RBC Capital Markets New Offering Designed to Stymie HFT

RBC Capital Markets is rolling out its first new product since hiring a team of high-frequency experts and staff last year. The payoff is a new smart order-routing technology designed to prevent institutional orders from getting beaten to liquidity by rapid-fire traders.

The smart order-routing technology, named THOR, is being billed to clients as an anti-gaming technology. The router looks to nullify the time advantage HFTs have over others. It does this by adjusting the routing speed of orders, so that each order in a stock reaches its destination at the same time as the others. The advantage to this strategy, at least on paper, is that multiple executions occur before HFTs are able to cancel their posted orders and run ahead.

THOR is said to be in use in the U.S. and is being beta tested in Canada, according to sources. The product’s status could not be confirmed because RBC Capital Markets declined to comment for this story. However, RBC discussed the new product in two general-circulation publications: The Globe and Mail of Toronto and WSJ.com.

Order routers work in two ways. First, they can work sequentially–by sending orders first to the trading venue with the best rebate, and so on. They can also "spray orders," as THOR does, by sending orders to multiple exchanges at the same time, regardless of rebate. 

Several buyside traders gave the concept a thumbs-up, including Kelly Reynolds, director of trading at Toronto-based Hillsdale Investment Management, which manages $C500 million in equities. Reynolds’ desk has been beta testing THOR for two months. So far, she’s a believer in the product. "It’s real-time latency adjustment for orders," Reynolds said. "For what it does, I am very satisfied."

She said THOR provides an alternative to other brokers that route their orders based on economics–they send orders first to the exchanges or venues with the best rebates and then to others. This type of order routing often gets the attention of HFTs looking for trading patterns. RBC’s spray routing product looks to avoid a trading footprint. After all the orders are executed, THOR cancels all of the outstanding bids or offers immediately. 

Using hyper-fast computers and trading strategies, HFTs have long been accused of sniffing out large institutional orders and executing small trades ahead of them.

However, Manoj Narang, chief executive at Tradeworx, a Red Bank, N.J.-based HFT, said firms like RBC are playing off the buyside’s misconception of HFTs.

"It [THOR] is a semi-clever idea, but I think it is mostly a marketing gimmick," Narang said. "It is based on a faulty premise–namely, that firms that post orders on the exchanges engage in manipulative practices."

Last April, Narang filed a brief with the SEC, disputing the buyside’s assertion that HFTs engage in manipulative practices. If HFTs were engaging in price manipulation, he said, THOR–which in his opinion more closely resembles an algorithm–is more likely to hurt investors than help them.

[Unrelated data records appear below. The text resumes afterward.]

(* ===== verification/WorkflowShape.v ===== *)
(** The shape of a workflow document: its jobs, their tasks and the jobs below
    them.  [WorkflowDom] is what the XML library and XPath promise of a document
    that has a shape; the theorems of [WorkflowOrder] are proved against it and
    [TreeShape] shows that the documents of [TreeDom] keep the promise. *)

From S2P Require Import Prelude CString Dom.

Open Scope Z_scope.

(** Jobs by their nodes; the root has no tasks. *)
Record shape : Type := mkShape {
  sroot : node_ref;
  sjobs : list node_ref;
  stasks : node_ref -> list node_ref;
  ssubjobs : node_ref -> list node_ref;
}.

Definition all_jobs (S : shape) : list node_ref := sroot S :: sjobs S.
Definition is_task (S : shape) (t : node_ref) : Prop := exists j, j ∈ sjobs S /\ t ∈ stasks S j.

(** A tree: a task has one job, a job is below one job. *)
Record wf_shape (S : shape) : Prop := {
  wf_root : sroot S ∉ sjobs S;
  wf_subjobs p j : p ∈ all_jobs S -> j ∈ ssubjobs S p -> j ∈ sjobs S;
  wf_job j1 j2 t : j1 ∈ sjobs S -> j2 ∈ sjobs S -> t ∈ stasks S j1 -> t ∈ stasks S j2 -> j1 = j2;
  wf_parent p1 p2 j :
    p1 ∈ all_jobs S -> p2 ∈ all_jobs S -> j ∈ ssubjobs S p1 -> j ∈ ssubjobs S p2 -> p1 = p2;
  wf_tasks j : j ∈ sjobs S -> NoDup (stasks S j);
  wf_below p : p ∈ all_jobs S -> NoDup (ssubjobs S p);
  wf_roles t : is_task S t -> t ∉ all_jobs S;
}.

Section status.
Context {D : Type} `{Dom D}.

Definition status_of (d : D) (t : node_ref) : option string := getNamedItem d t "status".
Definition retval_of (d : D) (t : node_ref) : option string := getNamedItem d t "retval".

(** The task has ended with the exit status 0. *)
Definition successful (d : D) (t : node_ref) : bool :=
  bool_decide (status_of d t = Some "TERMINATED"%string) && bool_decide (retval_of d t = Some "0"%string).

(** [retval] is an exit status as the program writes it. *)
Definition printed_retval (d : D) (t : node_ref) : Prop :=
  retval_of d t = None \/ exists z, retval_of d t = Some (sprintf_d z).

(** The attributes of the nodes of the shape are the same. *)
Definition same_attributes (S : shape) (d d' : D) : Prop :=
  forall n a, n ∈ all_jobs S \/ is_task S n -> getNamedItem d' n a = getNamedItem d n a.
End status.

(** [shows S d]: the document has the shape; [detached S d n]: [n] is a node that
    was created and not put in the document. *)
Class WorkflowDom (D : Type) `{Dom D} : Type := {
  shows : shape -> D -> Prop;
  detached : shape -> D -> node_ref -> Prop;
}.

(** A node that was just created. *)
Definition creates {D} `{WorkflowDom D} (S : shape) (d : D) (r : node_ref * D) : Prop :=
  shows S r.2 /\ detached S r.2 r.1 /\ same_attributes S d r.2 /\
  (forall n, detached S d n -> detached S r.2 n /\ n <> r.1).

Class WorkflowDomLaws (D : Type) `{WorkflowDom D} : Prop := {
  shows_root S d : shows S d -> getDocumentElement d = Some (sroot S);
  shows_tasks S d j : shows S d -> j ∈ sjobs S -> evaluate "tasks/task" j d = Some (INode <$> stasks S j);
  shows_subjobs S d j : shows S d -> j ∈ all_jobs S -> evaluate "subjobs/job" j d = Some (INode <$> ssubjobs S j);
  (* a task without a status has no output yet, and its inputs are constant *)
  shows_values S d t : shows S d -> is_task S t -> status_of d t = None ->
    evaluate ".//value" t d = Some [] /\ evaluate ".//copy" t d = Some [];
  shows_job S d j t : shows S d -> j ∈ sjobs S -> t ∈ stasks S j ->
    exists p, getParentNode d t = Some p /\ getParentNode d p = Some j;
  shows_count S d j t : shows S d -> j ∈ sjobs S -> t ∈ stasks S j -> exists i r,
    evaluate "count(../task)" t d = Some (i :: r) /\
    getIntegerValue d i = Some (Z.of_nat (List.length (stasks S j)));
  shows_successful S d j t : shows S d -> j ∈ sjobs S -> t ∈ stasks S j ->
    (forall t', t' ∈ stasks S j -> printed_retval d t') -> exists i r,
    evaluate "count(../task[@status='TERMINATED' and @retval = 0])" t d = Some (i :: r) /\
    getIntegerValue d i = Some (Z.of_nat (List.length (filter (fun t' => successful d t' = true) (stasks S j))));

  shows_set S d n a v : shows S d -> shows S (setAttribute n a v d);
  shows_remove S d n a : shows S d -> a <> "status"%string -> shows S (removeAttribute n a d);
  shows_element S d tag : shows S d -> creates S d (createElement tag d);
  shows_text S d text : shows S d -> creates S d (createTextNode text d);
  shows_import S d src n : shows S d -> creates S d (importNode src n d);
  (* a node is put in another one that is not in the document, or in a task *)
  shows_append S d p c : shows S d -> detached S d p -> detached S d c -> p <> c ->
    shows S (appendChild p c d) /\ detached S (appendChild p c d) p /\ same_attributes S d (appendChild p c d);
  shows_output S d t c : shows S d -> is_task S t -> status_of d t <> None -> detached S d c ->
    shows S (appendChild t c d) /\ same_attributes S d (appendChild t c d);

  detached_not_task S d n : detached S d n -> ~ is_task S n;
  detached_set S d n a v m : detached S d m -> detached S (setAttribute n a v d) m;
  removeAttribute_eq d n a : getNamedItem (removeAttribute n a d) n a = None;
  removeAttribute_ne d n a n' a' :
    (n, a) <> (n', a') -> getNamedItem (removeAttribute n a d) n' a' = getNamedItem d n' a';
}.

"The reason is, a slowed-down VWAP algo will be unable to capitalize on the same fast-moving microstructure signals that HFTs trade on," Narang said.

Gimmick or not, Cheryl Cargie, head trader at Ariel Capital Management in Chicago, said THOR sounds promising.

"On the surface, this sounds really good," Cargie said. "The buyside will try to do business with whatever it can if it minimizes the chance we’ll be picked off."